- The Washington Times - Saturday, September 22, 2007

Foreign charities might think twice before attempting to transfer aid money through American banks after what happened to at least two European-based organizations.

On three separate occasions, the two charitable groups had funds seized under U.S. anti-terrorism laws even though neither is accused of any terrorist connections. While most of the money was returned, some is still being held without explanation.

U.S. authorities seized a $17,870 payment en route from the Swedish Trade Union LO-TCO to an education project in Liberia in March 2006, and impounded two transactions involving Norwegian Church Aid totaling about $70,000 in 2003 and 2004.

On all three occasions, the charities were advised by U.S. banks that the money was being held because the groups might be on a watch list maintained by the U.S. Treasury Department’s Office of Foreign Asset Control (OFAC).

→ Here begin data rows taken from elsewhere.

(** The same test when [parse] starts after the root: [..] is not recognised. *)
Lemma en_noext_root w :
  w <> [] -> en_noext (en_component 1 0 w) = (lastIndexOf w [CHAR_DOT] <=? 0).
Proof.
  intros Hw. unfold en_noext, en_component. cbn [startDot en_end preDotState startPart].
  pose proof (lastIndexOf_lt w CHAR_DOT) as Hlt. slen_pos.
  destruct (Z.leb_spec (lastIndexOf w [CHAR_DOT]) 0).
  { change (0 =? 0) with true. by rewrite !orb_true_r. }
  cbn [orb]. zbool. destruct (code_is (head w) CHAR_DOT); zbool; cbn [orb andb];
    by rewrite ?andb_false_r.
Qed.

(** Slices of the component. *)
Lemma slice_component (q w sl : str) i j :
  0 <= i <= j -> j <= slen w ->
  slice (q ++ w ++ sl) (slen q + i) (slen q + j) = slice w i j.
Proof.
  intros Hi Hj.
  destruct (split_at w i) as (a & r & -> & Ha); [lia|].
  rewrite slen_app in Hj. destruct (split_at r (j - i)) as (b & r' & -> & Hb); [lia|].
  rewrite (slice_middle a b r') by lia. rewrite <- !app_assoc, app_assoc.
  apply slice_middle; rewrite !slen_app; lia.
Qed.

Section Component.
Context (q w sl : str).
Hypothesis Hw : w <> [].
Hypothesis Hwn : noslash w.
Hypothesis Hsl : allslash sl.
Hypothesis Hq : q = [] \/ exists q' c, q = q' ++ [c] /\ is_slash c = true.

Abbreviation p := (q ++ w ++ sl).

Lemma component_length : 0 < slen p.
Proof. destruct w; [done|]. rewrite !slen_app, slen_cons. slen_pos. lia. Qed.

Lemma extname_component : extname_str p = ext_of w.
Proof.
  unfold extname_str. rewrite (en_scan q w sl 0 0) by auto.
  assert (en_component (slen q) (if slen q <=? 0 then 0 else slen q) w =
          en_component (slen q) (slen q) w) as ->.
  { slen_pos. destruct (Z.leb_spec (slen q) 0); [|done]. f_equal. lia. }
  rewrite en_noext_component by auto using slen_nonneg. unfold ext_of.
  destruct (_ || _) eqn:E; [done|]. apply orb_false_iff in E as [E _]. reflect_bools.
  pose proof (lastIndexOf_lt w CHAR_DOT) as Hlt. slen_pos.
  unfold en_component. cbn [startDot en_end]. zbool. apply slice_component; lia.
Qed.

(** The prefix of a path: what [parse] reports as its directory. *)
Definition dir_of (q : str) : str :=
  if bool_decide (q = []) then [] else if bool_decide (q = lit "/") then lit "/"
  else slice q 0 (slen q - 1).

(** The extension [parse] reports: below the root it takes [..] for a name with
    an empty extension. *)
Definition parse_ext (q w : str) : str :=
  if bool_decide (q = lit "/") && str_eqb w (lit "..") then lit "." else ext_of w.

Lemma slash_head_prefix : slash_at p 0 = match q with c :: _ => is_slash c | [] => false end.
Proof.
  destruct q as [|c q']; [|done]. destruct w as [|c w']; [done|].
  inversion_clear Hwn as [|? ? Hc _]. done.
Qed.

Lemma slice_name : slen (ext_of w) <= slen w /\ slice w 0 (slen w - slen (ext_of w)) ++ ext_of w = w.
Proof.
  pose proof (lastIndexOf_lt w CHAR_DOT) as Hlt. unfold ext_of.
  destruct (_ || _) eqn:E.
  - change (slen (@nil Z)) with 0. rewrite Z.sub_0_r, slice_all, app_nil_r. slen_pos. done.
  - apply orb_false_iff in E as [E _]. reflect_bools. slen_pos.
    destruct (split_at w (lastIndexOf w [CHAR_DOT])) as (a & b & Hab & Ha); [lia|].
    set (d := lastIndexOf w [CHAR_DOT]) in *. clearbody d. subst d. rewrite Hab.
    rewrite sliceFrom_suffix, slen_app by done. slen_pos. split; [lia|].
    rewrite slice_prefix by lia. done.
Qed.

(** The slices [parse] takes, once the scan has found the component. *)
Lemma parse_slices st :
  st = en_component (slen q) (startPart st) w ->
  (if en_noext st then
     if negb (en_end st =? -1)
     then (slice p (slen q) (en_end st), slice p (slen q) (en_end st), [])
     else ([], [], [])
   else (slice p (slen q) (en_end st), slice p (slen q) (startDot st), slice p (startDot st) (en_end st)))
  = let e := if en_noext st then [] else sliceFrom w (lastIndexOf w [CHAR_DOT]) in
    (w, slice w 0 (slen w - slen e), e).
Proof.
  intros Hst. pose proof (lastIndexOf_lt w CHAR_DOT) as Hlt. slen_pos.
  assert (Hend : en_end st = slen q + slen w) by by rewrite Hst.
  assert (Hbase : slice p (slen q) (slen q + slen w) = w) by by rewrite slice_middle.
  rewrite Hend, Hbase. destruct (en_noext st) eqn:E.
  - zbool. cbn [negb]. change (slen (@nil Z)) with 0. by rewrite Z.sub_0_r, slice_all.
  - assert (Hd : 0 <= lastIndexOf w [CHAR_DOT] /\ startDot st = slen q + lastIndexOf w [CHAR_DOT]).
    { unfold en_noext in E. reflect_bools. rewrite Hst in *. unfold en_component in *.
      cbn [startDot] in *. destruct (Z.ltb_spec (lastIndexOf w [CHAR_DOT]) 0); lia. }
    destruct Hd as [Hd ->]. unfold sliceFrom. cbv zeta. f_equal; [f_equal|].
    + rewrite slen_slice by lia. replace (slen w - _) with (lastIndexOf w [CHAR_DOT]) by lia.
      rewrite <- (slice_component q w sl) by lia. f_equal. lia.
    + apply slice_component; lia.
Qed.

Lemma prefix_length : q <> [] -> q <> lit "/" -> slash_at p 0 = true -> 1 < slen q.
Proof.
  intros Hne Hroot. rewrite slash_head_prefix. destruct q as [|c q']; [done|]. intros Hc.
  rewrite slen_cons. destruct q' as [|d q']; [|rewrite slen_cons; slen_pos; lia].
  exfalso. apply Hroot. unfold is_slash in Hc. apply Z.eqb_eq in Hc. by subst.
Qed.

Lemma parse_component :
  parse_str p =
    mkParsed (if slash_at p 0 then lit "/" else []) (dir_of q) w (parse_ext q w)
      (slice w 0 (slen w - slen (parse_ext q w))).
Proof.
  unfold parse_str. pose proof component_length. zbool. cbv zeta.
  pose proof (slen_nonneg q). pose proof prefix_length as Hlong.
  unfold dir_of, parse_ext. destruct (bool_decide_reflect (q = lit "/")) as [Hroot|Hroot].
  - (* the component right below the root *)
    assert (slash_at p 0 = true) as -> by by rewrite slash_head_prefix, Hroot.
    assert (Hq1 : slen q = 1) by by rewrite Hroot.
    rewrite (en_scan q w sl 1 0 Hw Hwn Hsl Hq) by (right; split; [done|by rewrite Hroot]).
    rewrite Hq1. change (1 <=? 1) with true. cbv iota.
    change ((startPart (en_component 1 0 w) =? 0) && true) with true. cbv iota.
    assert (E := parse_slices (en_component 1 0 w)). rewrite Hq1 in E. rewrite E by done.
    rewrite en_noext_root by done. cbv zeta. change (0 <? startPart (en_component 1 0 w)) with false.
    rewrite bool_decide_false by by rewrite Hroot. cbv iota. cbn [andb].
    unfold ext_of. destruct (str_eqb w (lit "..")) eqn:Ew; reflect_bools.
    + by subst w.
    + by rewrite orb_false_r.
  - (* elsewhere the scan finds where the component starts *)
    set (lo := if slash_at p 0 then 1 else 0).
    assert (Hlo : lo = 0 \/ lo = 1 /\ q <> []).
    { subst lo. rewrite slash_head_prefix. destruct q as [|c q']; [by left|].
      destruct (is_slash c); [by right|by left]. }
    rewrite (en_scan q w sl lo 0 Hw Hwn Hsl Hq Hlo).
    assert (Hsp : (if slen q <=? lo then 0 else slen q) = slen q).
    { destruct (Z.leb_spec (slen q) lo) as [Hle|]; [|done].
      destruct (decide (q = [])) as [->|Hne]; [done|]. subst lo.
      destruct (slash_at p 0); [specialize (Hlong Hne Hroot eq_refl); lia|].
      destruct q; [done|]. rewrite slen_cons in Hle. slen_pos. lia. }
    rewrite Hsp. set (st := en_component (slen q) (slen q) w).
    assert (Hfrom : (if (startPart st =? 0) && slash_at p 0 then 1 else startPart st) = slen q).
    { change (startPart st) with (slen q). destruct (Z.eqb_spec (slen q) 0) as [E|]; [|done].
      apply slen_0 in E. rewrite slash_head_prefix, E. done. }
    rewrite Hfrom, parse_slices by done. cbv zeta. cbn [andb].
    subst st. rewrite en_noext_component by done. change (startPart _) with (slen q).
    fold (ext_of w). f_equal.
    destruct (bool_decide_reflect (q = [])) as [E|Hne]; [by rewrite slash_head_prefix, E|].
    assert (0 < slen q) by (destruct q; [done|rewrite slen_cons; slen_pos; lia]). zbool.
    rewrite <- (slice_component [] q (w ++ sl)) by lia. done.
Qed.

OFAC maintains a list of designated persons and organizations suspected of funding terrorism. The assets of any person or group on this list are to be blocked until they make changes or present evidence that they are not linked to terrorism.

Both groups denied any connection to terrorism and a careful examination of the OFAC lists, which are publicly available on the Treasury Department’s Web site, showed that neither was ever listed.

Candice Pratsch, a public-affairs specialist for terrorism and financial intelligence at OFAC, said the agency does not impound funds without proper grounds.

“If OFAC has frozen funds, then we have determined that the individual was engaging in activity that falls under one of the executive orders,” she said.

“If they aren’t designated, we wouldn’t have blocked their assets. If a charity was designated and later delisted because they cut their ties to illicit activity, then we would unfreeze the blocked assets,” she said.

Both organizations say they were not notified of the seizures by OFAC or the banks, which responded only when asked, but found out the money was missing when contacted by the intended recipients.

LO-TCO said its money was released to the intended Liberian bank after about two months, but only after its Swedish bank vouched for the union’s reputation as an established international nongovernmental organization, or NGO.

U.S. authorities have been less helpful when it comes to the Norwegian Church Aid. The first transaction was confiscated in 2003 but not released until two years later. The second, seized in 2004, has yet to be returned.

“The first transaction was going to sponsor an American professor for an AIDS conference in Cuba. The money was confiscated in early 2003 but not returned until late 2005,” said Eigil Schander-Larsen, the financial director of Norwegian Church Aid.

“The second transaction [intended for a YMCA branch in Burma] was confiscated in 2004 and, even though we have sent in the paperwork OFAC requires both by fax and PDF file, we still haven’t heard anything. I sent the last reminder in January 2007,” he said.

Mr. Schander-Larsen said the $7,000 involved in the latter transaction was “peanut money,” but that it is “a lot of money” to the YMCA in Burma.